■ TO DO
In the entries below, find the line with "P 0%N -> P 1%N" and the line with "Lemma print_N_aux_plain f". Reproduce those two lines and every line between them exactly, and nothing more.

■ DATA SHOWN
Lemma trim_trimmed s : trimmed (trim s).
Proof. by destruct (trim_spec s) as (a & b & _ & _ & _ & H). Qed.

Lemma trim_idemp s : trim (trim s) = trim s.
Proof. apply trim_id, trim_trimmed. Qed.

Lemma trim_subseteq s c : c ∈ trim s -> c ∈ s.
Proof.
  destruct (trim_spec s) as (a & b & Hs & _). intros Hc. rewrite Hs.
  rewrite !elem_of_app. auto.
Qed.

(** ** [getline] *)

Lemma getlines_aux_app l cur rest :
  ch_nl ∉ l ->
  getlines_aux (l ++ ch_nl :: rest) cur = (reverse cur ++ l) :: getlines rest.
Proof.
  revert cur. induction l as [|c l IH]; intros cur Hnl; cbn.
  - by rewrite app_nil_r.
  - apply not_elem_of_cons in Hnl as [Hc Hl]. rewrite decide_False by congruence.
    rewrite IH by done. by rewrite reverse_cons, <- app_assoc.
Qed.

Lemma getlines_cons l rest :
  ch_nl ∉ l -> getlines (l ++ ch_nl :: rest) = l :: getlines rest.
Proof. intros H. unfold getlines. by rewrite getlines_aux_app. Qed.

Lemma getlines_concat ls rest :
  Forall (fun l => ch_nl ∉ l) ls ->
  getlines (concat ((fun l => l ++ [ch_nl]) <$> ls) ++ rest) = ls ++ getlines rest.
Proof.
  induction 1 as [|l ls Hl _ IH]; [done|].
  rewrite fmap_cons. cbn [concat]. rewrite <- !app_assoc. cbn [app].
  by rewrite getlines_cons, IH.
Qed.

(** ** Numbers *)

Lemma digit_ind (P : N -> Prop) :
  P 0%N -> P 1%N -> P 2%N -> P 3%N -> P 4%N -> P 5%N -> P 6%N -> P 7%N -> P 8%N -> P 9%N ->
  forall n, (n < 10)%N -> P n.
Proof.
  intros. destruct n as [|p]; [done|]. do 4 (destruct p as [p|p|]; try done; try lia).
Qed.

(** What a printed digit is: a digit, and none of the parsers' delimiters. *)
Record plain_digit (c : ascii) : Prop := {
  plain_isdigit : isdigit c = true;
  plain_isspace : isspace c = false;
  plain_blank : blank c = false;
  plain_delims : c ∉ ["-"%char; "+"%char; ":"%char; ch_nul; ch_nl; ch_quote]
}.

Lemma digit_plain n : (n < 10)%N -> plain_digit (digit n).
Proof.
  revert n. apply digit_ind; (split; [by vm_compute..|]);
    rewrite !not_elem_of_cons; (repeat split; try discriminate); apply not_elem_of_nil.
Qed.

Lemma digit_code n : (n < 10)%N -> code (digit n) = (48 + Z.of_N n)%Z.
Proof. revert n. by apply digit_ind. Qed.

Lemma print_N_aux_plain f n acc :
  Forall plain_digit acc -> Forall plain_digit (print_N_aux f n acc).
Proof.
  revert n acc. induction f as [|f IH]; intros n acc Hacc; cbn -[N.div N.modulo]; [done|].
  assert (Forall plain_digit (digit (n mod 10) :: acc)).
  { constructor; [|done]. apply digit_plain. by apply N.mod_upper_bound. }
  case_decide; [done|]. by apply IH.
Qed.

Lemma print_N_plain n : Forall plain_digit (print_N n).
Proof. by apply print_N_aux_plain. Qed.

Lemma print_N_aux_suffix f n acc : exists l, print_N_aux f n acc = l ++ acc.
Proof.
  revert n acc. induction f as [|f IH]; intros n acc; cbn -[N.div N.modulo].
  - by exists [].
  - case_decide; [by eexists [_]|].
    destruct (IH (n / 10)%N (digit (n mod 10) :: acc)) as [l ->].
    exists (l ++ [digit (n mod 10)]). by rewrite <- app_assoc.
Qed.

Lemma print_N_nonempty n : print_N n <> [].
Proof.
  unfold print_N. cbn -[N.div N.modulo N.log2]. case_decide; [done|].
  destruct (print_N_aux_suffix (N.to_nat (N.log2 n)) (n / 10)%N [digit (n mod 10)]) as [l ->].
  by destruct l.
Qed.

Lemma scan_print_N_aux f n acc :
  (n < 2 ^ N.of_nat f)%N -> f <> O ->
  scan_digits 0 (print_N_aux f n acc) = scan_digits (Z.of_N n) acc.
Proof.
  revert n acc. induction f as [|f IH]; intros n acc Hn Hf; [done|].
  cbn -[N.div N.modulo].
  assert (n mod 10 < 10)%N as Hm by (by apply N.mod_upper_bound).
  pose proof (N.div_mod' n 10) as Hdm.
  assert (forall a, scan_digits a (digit (n mod 10) :: acc)
          = scan_digits (a * 10 + Z.of_N (n mod 10)) acc) as Hscan.
  { intros a. cbn -[N.modulo]. destruct (digit_plain _ Hm) as [-> _ _ _].
    rewrite digit_code by done. f_equal. lia. }
  case_decide as H0.
  - rewrite Hscan. f_equal. lia.
  - destruct (decide (f = O)) as [->|Hf'].
    { exfalso. apply H0. apply N.div_small. cbn in Hn. lia. }
    rewrite IH; [rewrite Hscan; f_equal; lia| |done].
    rewrite Nat2N.inj_succ, N.pow_succ_r' in Hn. apply N.Div0.div_lt_upper_bound. lia.
Qed.

Lemma scan_print_N n : scan_digits 0 (print_N n) = Z.of_N n.
Proof.
  unfold print_N. rewrite scan_print_N_aux; [done| |done].
  rewrite Nat2N.inj_succ, N2Nat.id.
  destruct (decide (n = 0)%N) as [->|]; [done|]. apply N.log2_spec. lia.
Qed.

(** The bytes of a printed number. *)
Lemma to_string_bytes z c :
  c ∈ to_string z -> c = "-"%char \/ plain_digit c.
Proof.
  pose proof print_N_plain as Hp. setoid_rewrite Forall_forall in Hp.
  unfold to_string. case_match; rewrite ?elem_of_cons; naive_solver.
Qed.

Lemma c_str_id s : ch_nul ∉ s -> c_str s = s.
Proof.
  induction s as [|c s IH]; simpl; [done|]. rewrite not_elem_of_cons. intros [? ?].
  rewrite decide_False by done. by rewrite IH.
Qed.

Lemma to_string_no_delim z c :
  c ∈ [":"%char; ch_nul; ch_nl; ch_quote] -> c ∉ to_string z.
Proof.
  intros Hc [->|[_ _ _ Hd]]%to_string_bytes; revert Hc; [|set_solver].
  rewrite !elem_of_cons, elem_of_nil. by intros [|[|[|[|]]]].
Qed.

Lemma to_string_trimmed z : trimmed (to_string z).
Proof.
  assert (forall c, c ∈ to_string z -> blank c = false) as H.
  { by intros c [->|[_ _ Hb _]]%to_string_bytes. }
  split; intros c Hc; apply H.
  - rewrite head_lookup in Hc. by eapply list_elem_of_lookup_2.
  - rewrite last_lookup in Hc. by eapply list_elem_of_lookup_2.
Qed.

(** [strtol] reads back what [std::to_string] prints. *)
Lemma strtol_to_string z : in_s 64 z -> strtol (to_string z) = z.
Proof.
  unfold in_s. intros Hz. unfold to_string, strtol, LONG_MIN, LONG_MAX.
  destruct (Z.ltb_spec z 0).
  - simpl skip_space. cbv iota. rewrite scan_print_N. lia.
  - pose proof (print_N_nonempty (Z.to_N z)) as Hne.
    pose proof (print_N_plain (Z.to_N z)) as Hp.
    pose proof (scan_print_N (Z.to_N z)) as Hs.
    destruct (print_N (Z.to_N z)) as [|c s]; [done|].
    apply Forall_cons in Hp as [[Hd Hsp _ Hdl] _].
    rewrite !not_elem_of_cons in Hdl. destruct Hdl as (? & ? & _).
    cbn [skip_space]. rewrite Hsp.
    assert (scan_digits 0 (c :: s) = z) as Hz' by (rewrite Hs; lia).
    repeat case_match; simplify_eq; try done; lia.
Qed.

■ YOUR SOLUTION
  P 0%N -> P 1%N -> P 2%N -> P 3%N -> P 4%N -> P 5%N -> P 6%N -> P 7%N -> P 8%N -> P 9%N ->
  forall n, (n < 10)%N -> P n.
Proof.
  intros. destruct n as [|p]; [done|]. do 4 (destruct p as [p|p|]; try done; try lia).
Qed.

(** What a printed digit is: a digit, and none of the parsers' delimiters. *)
Record plain_digit (c : ascii) : Prop := {
  plain_isdigit : isdigit c = true;
  plain_isspace : isspace c = false;
  plain_blank : blank c = false;
  plain_delims : c ∉ ["-"%char; "+"%char; ":"%char; ch_nul; ch_nl; ch_quote]
}.

Lemma digit_plain n : (n < 10)%N -> plain_digit (digit n).
Proof.
  revert n. apply digit_ind; (split; [by vm_compute..|]);
    rewrite !not_elem_of_cons; (repeat split; try discriminate); apply not_elem_of_nil.
Qed.

Lemma digit_code n : (n < 10)%N -> code (digit n) = (48 + Z.of_N n)%Z.
Proof. revert n. by apply digit_ind. Qed.

Lemma print_N_aux_plain f n acc :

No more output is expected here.